Maldives ex-president walking free despite arrest warrant
The ousted president of the Maldives was walking free on Friday despite an arrest warrant against him as diplomats including a UN envoy worked to forestall renewed violence in the Indian Ocean archipelago best known as a luxury beach getaway.
Rain and cooler weather appeared to ease the tension the day after the new government issued the warrant against deposed leader Mohamed Nasheed, who quickly returned to his roots as a street activist and dared police to arrest him.
"There has been no clarification on the arrest warrant," Nasheed told Reuters in front of his family home in central Male, capital of the 1,200-island Indian Ocean archipelago of 330,000 Sunni Muslims.
Security forces, a group of whom Nasheed accused of conspiring with political rivals to usurp him at gunpoint under the guise of a constitutional handover to his vice president, took no chances during Friday prayers.
Around 50 troops and police wearing helmets and riot gear stood guard in Republic Square, site of the Grand Mosque and two days of violence that first saw Nasheed unseated and then beaten along with his supporters as they protested his ouster.
UN Assistant Secretary-General for Political Affairs Oscar Fernandez-Taranco met new President Mohamed Waheed Hussain Manik at the start of his three-day visit to urge both sides to negotiate and avoid violence.
Fernandez-Taranco was among several teams of diplomats, including from India, Britain, the United States and European Union, who were either in Male or soon to arrive. A Commonwealth delegation also was meeting all the political parties.
"We told the president that at this time, it is very important to ensure the police and military operate on an entirely constitutional level to cool the temperatures," Akbar Khan, the Commonwealth delegation head, told Reuters.
"The fragility of the democratic transition here was clearly demonstrated by recent events."
The Maldives, for almost nine centuries a sultanate before it became a British protectorate, held its first fully democratic elections in 2008. Nasheed defeated Maumoon Abdul Gayoom, who at 30 years in power was then Asia's longest-serving leader and accused of running the country as a dictator.
Nasheed, writing in The New York Times, said what had happened in the Maldives since the downfall of "iron-fisted" Gayoom should serve as a warning "for other Muslim nations undergoing democratic reform."
"The dictator can be removed in a day, but it can take years to stamp out the lingering remnants of his dictatorship."
On the atoll of Addu, the second-largest population centre in the Maldives with 30,000 people and a Nasheed stronghold, calm returned on Friday after his supporters went on the rampage, attacking and razing police stations, courts and government buildings on Wednesday.

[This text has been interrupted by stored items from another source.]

(** C10, as amended. An empty JSON object is turned away with the 400 "No
    input data provided" answer, the very answer to every other falsy JSON
    payload ([null], [false], 0, an empty string or list), although the
    encoder accepts the empty record and gives it the vector of the
    defaults. *)
Theorem predict_rejects_empty_record : forall self,
  predict (Some self) (Json (VDict ∅))
  = (ErrorBody "No input data provided", 400%Z) /\
  (forall data, truthy data = false ->
     predict (Some self) (Json data) = predict (Some self) (Json (VDict ∅))) /\
  predict (Some self) (Json VNone) = predict (Some self) (Json (VDict ∅)) /\
  (exists row,
     build_feature_vector self ∅
     = Ok {| columns := feature_names self; rows := [row] |} /\
     length row = length (feature_names self)) /\
  build_feature_vector self ∅ = build_feature_vector self spelled_defaults.
Proof.
  intros self.
  assert (forall data, truthy data = false ->
            predict (Some self) (Json data)
            = (ErrorBody "No input data provided", 400%Z)) as Hfalsy.
  { intros data Hf. unfold predict. now rewrite Hf. }
  assert (truthy (VDict ∅) = false) as Hempty.
  { unfold truthy. now rewrite bool_decide_eq_true_2 by reflexivity. }
  split; [now apply Hfalsy|]. split; [|split; [|split]].
  - intros data Hf. now rewrite !Hfalsy.
  - now rewrite !Hfalsy.
  - destruct (build_feature_vector_accepts self ∅ empty_record_numeric_ok)
      as [df Hdf].
    destruct (build_feature_vector_inv _ _ _ Hdf)
      as (nm & row & _ & _ & -> & Hlen & _).
    exists row. split; [exact Hdf | exact Hlen].
  - unfold build_feature_vector, get. reflexivity.
Qed.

"Everyone is now silent, but I don't know if there will be more problems," firefighter Hussain Sharif told Reuters from telephone from Addu's Gan island, a former British air force base.
He said that police were arresting councilors from Nasheed's party, accused of fomenting the vandalism, but said the explosion of outrage was due to a false report.
"The violence began the other day because someone gave the news that Mohamed Nasheed was dead, or was going to be killed by the police or military," Sharif said. "Now that news is wrong."